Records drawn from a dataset
────────
(* ===== verification/Heartbeat.v ===== *)
(** * Heartbeats over TCP

    examples/net/heartbeat: messages with a length prefix (tcpv2/ldm) and the
    four programs that exchange PING and PONG, with lines (tcp/server,
    tcp/client) and with length prefixes (tcpv2/server, tcpv2/client).

    A connection is served by three goroutines: the handler (or [main] of a
    client), the reader and the heartbeat.  They share two unbuffered channels:
    a send and its receive are one step.  What the network does is a choice:
    the result of each read and write, and when a timer fires. *)
From S2P Require Import Prelude Errors Bytespool IO Wire NetAddr NetText.

(** ** tcpv2/ldm *)
Module Ldm.

Definition Uint32ToBytes (n : Z) : bytes := be_PutUint32 n.

(** [binary.BigEndian.Uint32] panics on a shorter slice. *)
Definition BytesToUint32 (b : bytes) : go Z :=
  match b with
  | b0 :: b1 :: b2 :: b3 :: _ => Ret (be_Uint32 b0 b1 b2 b3)
  | _ => Panic oob_index
  end.

Definition SendMessage {T} `{IOWriter T} (conn : T) (message : bytes) : M (option error * T) :=
  let length := u32 (zlen message) in
  let header := Uint32ToBytes length in
  '(_, err, conn) ← io_write conn header;
  match err with
  | Some e => mret (Some e, conn)
  | None =>
      '(_, err, conn) ← io_write conn message;
      mret (err, conn)
  end.

(** [fuel] bounds the reads of each [io.ReadFull]. *)
Definition ReceiveMessage {R} `{IOReader R} (fuel : nat) (conn : R) : M (bytes * option error * R) :=
  '(header, err, conn) ← ReadFull fuel conn 4;
  match err with
  | Some e => mret ([], Some e, conn)
  | None =>
      length ← lift (BytesToUint32 header);
      '(data, err, conn) ← ReadFull fuel conn length;
      match err with
      | Some e => mret ([], Some e, conn)
      | None => mret (data, None, conn)
      end
  end.
End Ldm.

(** ** The goroutines of a connection *)
Module Heartbeat.

(** What a read may return besides a message: how [errors.Is(err, io.EOF)], the
    assertion to [net.Error], [Temporary] and [Timeout] answer. *)
Record read_error := mkReadError { is_EOF : bool; is_net : bool; Temporary : bool; Timeout : bool }.

Definition PING : bytes := str "PING".
Definition PONG : bytes := str "PONG".

Inductive reader_pc := R_read | R_send_message (m : bytes) | R_send_pong | R_done.
Inductive main_pc := M_select | M_returned.
Inductive beat_pc := H_ticker | H_wait | H_returned.

(** [received], [handled], [replies] and [beats] record what happened: the
    messages the reader has read, those the handler has taken, the PONGs the
    handler has written and the times "Heartbeat successful" was printed. *)
Record peer := mkPeer {
  reader : reader_pc; main : main_pc; beat : beat_pc;
  chans_closed : bool; heartbeatDone : bool; conn_closed : bool;
  received : list bytes; handled : list bytes; replies : nat; pings : nat; beats : nat
}.

Definition init : peer := mkPeer R_read M_select H_ticker false false false [] [] 0 0 0.

Definition set_reader (r : reader_pc) (s : peer) : peer :=
  mkPeer r (main s) (beat s) (chans_closed s) (heartbeatDone s) (conn_closed s) (received s) (handled s) (replies s) (pings s) (beats s).
Definition set_beat (h : beat_pc) (s : peer) : peer :=
  mkPeer (reader s) (main s) h (chans_closed s) (heartbeatDone s) (conn_closed s) (received s) (handled s) (replies s) (pings s) (beats s).

(** The handler returns; its deferred [conn.Close] runs. *)
Definition return_main (s : peer) : peer :=
  mkPeer (reader s) M_returned (beat s) (chans_closed s) (heartbeatDone s) true (received s) (handled s) (replies s) (pings s) (beats s).

(** The heartbeat goroutine ends; a client's then closes [heartbeatDone]. *)
Definition return_beat (client : bool) (s : peer) : peer :=
  mkPeer (reader s) (main s) H_returned (chans_closed s) client (conn_closed s) (received s) (handled s) (replies s) (pings s) (beats s).

Inductive choice :=
  | Read (r : bytes + read_error)   (** the reader's next message or error *)
  | TakeMessage (write_ok : bool)   (** the handler receives a message; whether a reply can be written *)
  | TakeClosed                      (** the handler finds [messageChan] closed *)
  | TakeHeartbeatDone               (** a client finds [heartbeatDone] closed *)
  | Tick (write_ok : bool)          (** the ticker fires; whether PING can be written *)
  | TakePong                        (** the heartbeat receives from [heartbeatResponseChan] *)
  | BeatTimeout.                    (** five seconds have passed *)

(** [client]: the program watches [heartbeatDone]; [decode]: what is made of the
    data of a message. *)
Section Step.
Context (client : bool) (decode : bytes → bytes).

(** The body of the reader's loop.  After the connection was closed here, reads
    fail with an error that is neither temporary nor a timeout. *)
Definition read_step (r : bytes + read_error) (s : peer) : option peer :=
  match reader s, r with
  | R_read, inl data =>
      if conn_closed s then None
      else
        let message := decode data in
        let s := mkPeer (reader s) (main s) (beat s) (chans_closed s) (heartbeatDone s) (conn_closed s)
                   (received s ++ [message]) (handled s) (replies s) (pings s) (beats s) in
        Some (set_reader (if bool_decide (message = PONG) then R_send_pong else R_send_message message) s)
  | R_read, inr err =>
      if negb (is_EOF err) && is_net err && (Temporary err || Timeout err)
      then if conn_closed s then None else Some s
      else Some (mkPeer R_done (main s) (beat s) true (heartbeatDone s) (conn_closed s)
                   (received s) (handled s) (replies s) (pings s) (beats s))
  | _, _ => None
  end.

(** The handler with a message it has received. *)
Definition handle (m : bytes) (write_ok : bool) (s : peer) : peer :=
  let s := mkPeer (reader s) (main s) (beat s) (chans_closed s) (heartbeatDone s) (conn_closed s)
             (received s) (handled s ++ [m]) (replies s) (pings s) (beats s) in
  if bool_decide (m = PING) then
    if write_ok && negb (conn_closed s)
    then mkPeer (reader s) (main s) (beat s) (chans_closed s) (heartbeatDone s) (conn_closed s)
           (received s) (handled s) (S (replies s)) (pings s) (beats s)
    else return_main s
  else s.

Definition step (c : choice) (s : peer) : option peer :=
  match c with
  | Read r => read_step r s
  | TakeMessage write_ok =>
      match main s, reader s with
      | M_select, R_send_message m => Some (handle m write_ok (set_reader R_read s))
      | _, _ => None
      end
  | TakeClosed =>
      match main s with
      | M_select => if chans_closed s then Some (return_main s) else None
      | M_returned => None
      end
  | TakeHeartbeatDone =>
      match main s with
      | M_select => if client && heartbeatDone s then Some (return_main s) else None
      | M_returned => None
      end
  | Tick write_ok =>
      match beat s with
      | H_ticker =>
          if write_ok && negb (conn_closed s)
          then Some (mkPeer (reader s) (main s) H_wait (chans_closed s) (heartbeatDone s) (conn_closed s)
                       (received s) (handled s) (replies s) (S (pings s)) (beats s))
          else Some (return_beat client s)
      | _ => None
      end
  | TakePong =>
      match beat s with
      | H_wait =>
          let ok := mkPeer (reader s) (main s) H_ticker (chans_closed s) (heartbeatDone s) (conn_closed s)
                      (received s) (handled s) (replies s) (pings s) (S (beats s)) in
          if chans_closed s then Some ok
          else match reader s with
               | R_send_pong => Some (set_reader R_read ok)
               | _ => None
               end
      | _ => None
      end
  | BeatTimeout =>
      match beat s with
      | H_wait => Some (return_beat client s)
      | _ => None
      end
  end.
End Step.

(** The four programs.  A line is a message without the space around it. *)
Definition tcp_server : choice → peer → option peer := step false TrimSpace.
Definition tcp_client : choice → peer → option peer := step true TrimSpace.
Definition tcpv2_server : choice → peer → option peer := step false id.
Definition tcpv2_client : choice → peer → option peer := step true id.
End Heartbeat.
────────
▶ _Exercise_:
Say, as a bare number, how many lines of the data hold the string "false".

▶ _Response to this task_:
3